Directed evolution of bacteriophages: thwarted by prolific prophage

Abstract

Various directed evolution methods exist that seek to procure bacteriophages with expanded host ranges, typically targeting phage-resistant or non-permissive bacterial hosts. The general premise of these methods involves propagating phage(s) on multiple bacterial hosts, pooling the lysate, and repeating this process until phage(s) can form plaques on the target host(s). In theory, this produces a lysate containing input phages and their evolved phage progeny. However, in practice, this lysate can also include prophages originating from bacterial hosts. Here, we describe our experience implementing one directed evolution method, the Appelmans protocol, to study phage evolution in the Pseudomonas aeruginosa phage–host system, where we observed rapid host-range expansion of the phage cocktail. Further experimentation and sequencing revealed that the observed host-range expansion was due to a Casadabanvirus prophage originating from a lysogenic host that was only included in the first three rounds of the experiment.
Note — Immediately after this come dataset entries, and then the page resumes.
Definition rule_applies (now : Clock) (s : Subject) (o : Object) (r : Rule) : Prop :=
  r.(r_Enabled) <> Some false /\ window_open now r.(r_TimeWindow) /\ match_applies r.(r_Match) s o.

#[export] Instance match_applies_dec m s o : Decision (match_applies m s o).
Proof. unfold match_applies. repeat apply and_dec; apply _. Defined.

#[export] Instance window_open_dec now tw : Decision (window_open now tw).
Proof.
  destruct tw as [tw|]; unfold window_open; [|apply _].
  destruct (parseClock (tw_End tw)); apply _.
Defined.

#[export] Instance rule_applies_dec now s o r : Decision (rule_applies now s o r).
Proof. unfold rule_applies. apply _. Defined.

(** A rule one of whose own exceptions applies is reported as allowed, without
    an action, and is otherwise unchanged. *)
Definition excepted (s : Subject) (o : Object) (r : Rule) : Rule :=
  if decide (Exists (fun wl => match_applies wl s o) r.(r_Whitelist)) then
    mkRule r.(r_ID) r.(r_Description) r.(r_Enabled) r.(r_Category) r.(r_Severity)
      "allow" "none" r.(r_Match) r.(r_TimeWindow) r.(r_Whitelist) r.(r_Priority) r.(r_Effect)
  else r.

(** Zero, the absent priority, ranks as one hundred. *)
Definition rank (r : Rule) : Z := if r.(r_Priority) == 0 then 100 else r.(r_Priority).

(** One guard of [matches]: a field that is set and not met fails the match. *)
Lemma guard_iff (c rest : bool) (P R : Prop) :
  (c = false <-> P) -> (rest = true <-> R) -> (if c then false else rest) = true <-> P /\ R.
Proof. destruct c; naive_solver. Qed.

Lemma guard_last (c : bool) (P : Prop) : (c = false <-> P) -> (if c then false else true) = true <-> P.
Proof. destruct c; naive_solver. Qed.

Lemma set_or_bool (P : Prop) `{!Decision P} (b : bool) :
  negb (bool_decide P) && negb b = false <-> (~ P -> b = true).
Proof. case_bool_decide; destruct b; naive_solver. Qed.

Lemma set_prop (P Q : Prop) `{!Decision P, !Decision Q} :
  negb (bool_decide P) && negb (bool_decide Q) = false <-> (~ P -> Q).
Proof. rewrite set_or_bool. by rewrite bool_decide_eq_true. Qed.

Lemma set_flag (f : option bool) (b : bool) :
  match f with Some x => negb (Bool.eqb x b) | None => false end = false <-> (f <> None -> f = Some b).
Proof. destruct f as [[]|], b; naive_solver. Qed.

Lemma set_count (x y : Z) : (x != 0) && (y <? x) = false <-> (x <> 0 -> x <= y).
Proof. case_bool_decide; destruct (Z.ltb_spec y x); simpl; split; intros; try done; try lia. Qed.

Lemma matches_applies m s o : matches m s o = true <-> match_applies m s o.
Proof.
  unfold matches, match_applies.
  repeat (apply guard_iff; [first [apply set_prop | apply set_or_bool | apply set_flag | apply set_count]|]).
  apply guard_last, set_prop.
Qed.

Lemma inWindow_open now tw : clock_ok now -> inWindow now tw = true <-> window_open now tw.
Proof.
  intros [Hh Hm]. destruct tw as [tw|]; [|done]. unfold inWindow, window_open.
  destruct (parseClock (tw_End tw)) as [b|] eqn:Eb; [|done]. apply parseClock_range in Eb.
  apply arc_test; [|lia..].
  destruct (parseClock (tw_Start tw)) as [a|] eqn:Ea; simpl; [by apply parseClock_range in Ea|lia].
Qed.

Lemma whitelisted_applies r s o :
  whitelisted r s o = true <-> Exists (fun wl => match_applies wl s o) r.(r_Whitelist).
Proof.
  unfold whitelisted. rewrite existsb_exists, Exists_exists.
  by setoid_rewrite matches_applies; setoid_rewrite list_elem_of_In.
Qed.

Lemma evaluateRule_spec now s o r :
  clock_ok now ->
  evaluateRule now s o r = if decide (rule_applies now s o r) then Some (excepted s o r) else None.
Proof.
  intros Hc. apply option_eq. intros r'. rewrite evaluateRule_inv.
  rewrite (inWindow_open _ _ Hc), matches_applies. unfold rule_applies, excepted.
  case_decide as D; [|naive_solver].
  destruct (whitelisted r s o) eqn:E.
  - rewrite decide_True by (by apply whitelisted_applies). naive_solver.
  - rewrite decide_False by (rewrite <- whitelisted_applies; congruence). naive_solver.
Qed.

Lemma omap_guard {A B} (P : A -> Prop) `{!forall x, Decision (P x)} (f : A -> B) (l : list A) :
  omap (fun x => if decide (P x) then Some (f x) else None) l = f <$> filter P l.
Proof.
  induction l as [|x l IH]; [done|]. rewrite filter_cons. csimpl. case_decide; csimpl; by rewrite IH.
Qed.

(** C17. An evaluation at a time of day returns the rules that apply and only
    those, a rule with an exception that applies as allowed and without an
    action and every other rule as it stands; the list is in ascending rank,
    and the part of any rank [k] is in the order of the policy file. *)
Theorem EvaluateAll_spec p now s o :
  clock_ok now ->
  StronglySorted (fun a b => rank a <= rank b) (EvaluateAll p now s o)
  /\ forall k,
     filter (fun r => rank r = k) (EvaluateAll p now s o)
     = excepted s o <$> filter (rule_applies now s o) (filter (fun r => rank r = k) p.(p_Rules)).
Proof.
  intros Hc. change rank with EffectivePriority.
  split; [apply EvaluateAll_sorted|]. intros k. unfold EvaluateAll.
  rewrite omap_filter_key by eauto using evaluateRule_priority.
  rewrite (sort_stable_stable EffectivePriority), <- omap_guard.
  apply list_omap_ext. apply Forall_Forall2_diag, Forall_forall. intros r _.
  by apply evaluateRule_spec.
Qed.

End EvaluationSpec.

Lemma EvaluateAll_spec_witness :
  let u := {| uni_equalFold := String.eqb; uni_toLower := id |} in
  let night := mkRule "night" "" None "process" "high" "block" "kill" emptyMatch
                 (Some (mkTimeWindow "22:00" "6:15")) [] 5 [] in
  let plain := litRule "plain" "process" "low" "block" "kill" emptyMatch in
  let spared := mkRule "spared" "" None "process" "low" "block" "kill" emptyMatch None [emptyMatch] 100 [] in
  let off := mkRule "off" "" (Some false) "process" "low" "block" "kill" emptyMatch None [] 1 [] in
  let p := mkPolicy "v0.5" (mkProcessAccess "" [] [] "" "") (mkSelfProtection false "" "" false)
             [plain; off; spared; night] in
  let got := @EvaluateAll u p (mkClock 23 30) emptySubject emptyObject in
  StronglySorted (fun a b => rank a <= rank b) got
  /\ map r_ID got = ["night"; "plain"; "spared"] /\ map r_Decision got = ["block"; "block"; "allow"]
  /\ map r_ID (filter (fun r => rank r = 100) got) = ["plain"; "spared"].
Proof.
  intros u night plain spared off p got.
  destruct (@EvaluateAll_spec u p (mkClock 23 30) emptySubject emptyObject) as [Hs Hk];
    [split; simpl; lia|].
  split; [exact Hs|]. split; [reflexivity|]. split; [reflexivity|].
  unfold got. rewrite (Hk 100). vm_compute. reflexivity.
Defined.

(** [hh:mm] with two digits each. *)
Definition clockText (h m : Z) : string :=
  text [byte (48 + h / 10); byte (48 + h mod 10); ":"%char; byte (48 + m / 10); byte (48 + m mod 10)].

Lemma digit_byte d : 0 <= d <= 9 -> digit (byte (48 + d)) = Some d.
Proof.
  intros. unfold digit. rewrite code_byte by lia.
  destruct (Z.leb_spec 48 (48 + d)), (Z.leb_spec (48 + d) 57); try lia. cbv [andb]. f_equal. lia.
Qed.

(** Every time of day written as two digits, a colon and two digits is
    accepted by [parseClock] and read back as its minute of the day. *)
Theorem parseClock_clockText h m :
  0 <= h < 24 -> 0 <= m < 60 -> parseClock (clockText h m) = Some (h * 60 + m).
Proof.
  intros Hh Hm. unfold parseClock, clockText. rewrite bytes_text.
  pose proof (Z.div_mod h 10). pose proof (Z.div_mod m 10).
  pose proof (Z.mod_pos_bound h 10). pose proof (Z.mod_pos_bound m 10).
  rewrite !digit_byte by lia. unfold parse_minute. rewrite !digit_byte by lia. simpl.
  replace (10 * (h / 10) + h mod 10) with h by lia. replace (10 * (m / 10) + m mod 10) with m by lia.
  destruct (Z.ltb_spec h 24), (Z.ltb_spec m 60); try lia. done.
Qed.

Lemma parseClock_clockText_witness : parseClock (clockText 7 5) = Some (7 * 60 + 5).
Proof. apply (parseClock_clockText 7 5); lia. Defined.

(** The check against always-true windows compares strings, so the window
    from "0:00" to "23:59" passes validation although every time of day is
    inside it. *)
Theorem always_true_window_accepted :
  let r := mkRule "r" "" None "process" "high" "alert" "log" emptyMatch
             (Some (mkTimeWindow "0:00" "23:59")) [] 0 [] in
  validateRule 0 ∅ r = Ok () /\ forall now, clock_ok now -> inWindow now (r_TimeWindow r) = true.
Proof.
  intros r. split; [vm_compute; reflexivity|]. intros now [Hh Hm]. unfold r, inWindow. cbn [r_TimeWindow tw_Start tw_End].
  change (parseClock "23:59") with (Some 1439). change (parseClock "0:00") with (Some 0).
  cbn -[Z.mul Z.add Z.leb]. change (0 <=? 1439) with true.
  apply andb_true_iff; split; apply Z.leb_le; lia.
Qed.

(** *** Validation *)

Lemma fail_if_ok {E A} (c : bool) (e : E) (k : result E A) a :
  (if c then Err e else k) = Ok a <-> c = false /\ k = Ok a.
Proof. destruct c; naive_solver. Qed.

Lemma validateDecision_ok r :
  oneOf r.(r_Decision) ["allow"; "alert"; "block"] = true /\ oneOf r.(r_Action) allActions = true
  /\ validateDecision r = Ok () <-> decision_ok r.
Proof.
  rewrite !oneOf_spec. unfold validateDecision, decision_ok. split.
  - intros (Hd & Ha & Hv). rewrite !elem_of_cons, elem_of_nil in Hd.
    destruct Hd as [Hd|[Hd|[Hd|[]]]]; rewrite Hd in *; simpl in Hv;
      apply fail_if_ok in Hv as [Hv _]; bool_props.
    + auto.
    + right; left. by apply oneOf_spec in Hv.
    + right; right. by apply oneOf_spec in Hv.
  - intros [[-> ->]|[[-> Ha]|[-> Ha]]]; simpl.
    + split_and!; [set_solver|unfold allActions; set_solver|done].
    + pose proof Ha as ->%oneOf_spec. split_and!; [set_solver|unfold allActions; set_solver|done].
    + pose proof Ha as ->%oneOf_spec. split_and!; [set_solver|unfold allActions, blockActions in *; set_solver|done].
Qed.

Lemma validateWindow_ok r : validateWindow r = Ok () <-> window_ok r.(r_TimeWindow).
Proof.
  unfold validateWindow, window_ok. destruct (r_TimeWindow r) as [tw|]; [|done].
  rewrite !fail_if_ok, !bool_decide_eq_false, !andb_false_iff, !bool_decide_eq_false, !not_eq_None_Some.
  destruct (decide (tw_Start tw = "00:00")), (decide (tw_End tw = "23:59")); naive_solver.
Qed.

Lemma validateEffects_ok id l :
  validateEffects id l = Ok () <-> Forall (fun e => e = EffectAudit \/ e = EffectResponse) l.
Proof.
  induction l as [|e l IH]; simpl; [by split|].
  rewrite fail_if_ok, IH, Forall_cons, negb_false_iff, oneOf_spec, !elem_of_cons, elem_of_nil. naive_solver.
Qed.

Lemma validateRule_ok i seen r : validateRule i seen r = Ok () <-> (r.(r_ID) ∉ seen) /\ rule_ok r.
Proof.
  unfold validateRule, rule_ok.
  rewrite !fail_if_ok, !negb_false_iff, !bool_decide_eq_false, !res_bind_ok.
  rewrite oneOf_spec, <- validateDecision_ok, <- validateEffects_ok, <- validateWindow_ok.
  split.
  - intros (H1 & H2 & H3 & H4 & H5 & [] & H6 & (? & H7 & H8)%res_bind_ok). destruct x.
    apply fail_if_ok in H8 as [H8 H9]. bool_props. unfold MinPriority. naive_solver lia.
  - intros (H1 & H2 & H3 & (H4 & H5 & H6) & H7 & H8 & H9). unfold MinPriority in *.
    split_and!; auto. exists (). split; [done|]. rewrite H7. simpl.
    apply fail_if_ok. split; [|done]. apply orb_false_iff; split; apply Z.ltb_ge; lia.
Qed.

Lemma validateRules_ok i seen m l m' :
  validateRules i seen m l = Ok m' <->
  (Forall (fun r => r.(r_ID) ∉ seen) l /\ NoDup (r_ID <$> l) /\ Forall rule_ok l)
  /\ m' = foldl countPriority m l.
Proof.
  revert i seen m. induction l as [|r l IH]; intros i seen m; simpl.
  - split; [intros [= <-]|intros [_ ->]]; [|done]. repeat split; constructor.
  - rewrite res_bind_ok, NoDup_cons, !Forall_cons. split.
    + intros ([] & [Hs Hr]%validateRule_ok & [(HF & HN & HR) ->]%IH).
      split; [|done]. rewrite !Forall_forall in *. split_and!; auto.
      * intros r' Hr' ?. apply (HF r' Hr'). set_solver.
      * intros (r' & E & Hr')%list_elem_of_fmap. apply (HF r' Hr'). set_solver.
    + intros [([Hs HF] & [Hn HN] & Hr & HR) ->]. exists (). split; [by apply validateRule_ok|].
      apply IH. split; [|done]. rewrite !Forall_forall in *. split_and!; auto.
      intros r' Hr' [E%elem_of_singleton|]%elem_of_union; [|by eapply HF].
      apply Hn. rewrite <- E. by apply list_elem_of_fmap_2.
Qed.

Lemma validateProcessAccess_ok pa : validateProcessAccess pa = Ok () <-> process_access_ok pa.
Proof.
  unfold validateProcessAccess, process_access_ok.
  destruct (_ && _ && _) eqn:E; bool_props; [by split; auto|..];
    rewrite !fail_if_ok, !negb_false_iff, andb_false_iff, !negb_false_iff, bool_decide_eq_true, !oneOf_spec;
    (split;
     [ intros (Hm & Ha & Hs & _); right; split_and!; [done| |];
       [case_bool_decide; [set_solver|by apply list_elem_of_further]|set_solver]
     | intros [(? & ? & ?)|(Hm & Ha & Hs)]; [tauto|]; split_and!; try done;
       [case_bool_decide; [set_solver|set_solver]|apply elem_of_cons in Hs; tauto] ]).
Qed.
This prophage could infect five of eight bacterial hosts initially used, allowing it to persist and proliferate until the termination of the experiment. This prophage was represented in half of the sequenced phage samples isolated from the Appelmans experiment, but despite being subjected to directed evolution conditions, it does not appear to have evolved. This work highlights the impact of prophages in directed evolution experiments and the importance of genetically verifying output phages, particularly for those attempting to procure phages intended for phage therapy applications. This study also notes the usefulness of intraspecies antagonism assays between bacterial host strains to establish a baseline for inhibitory activity and determine the presence of prophage.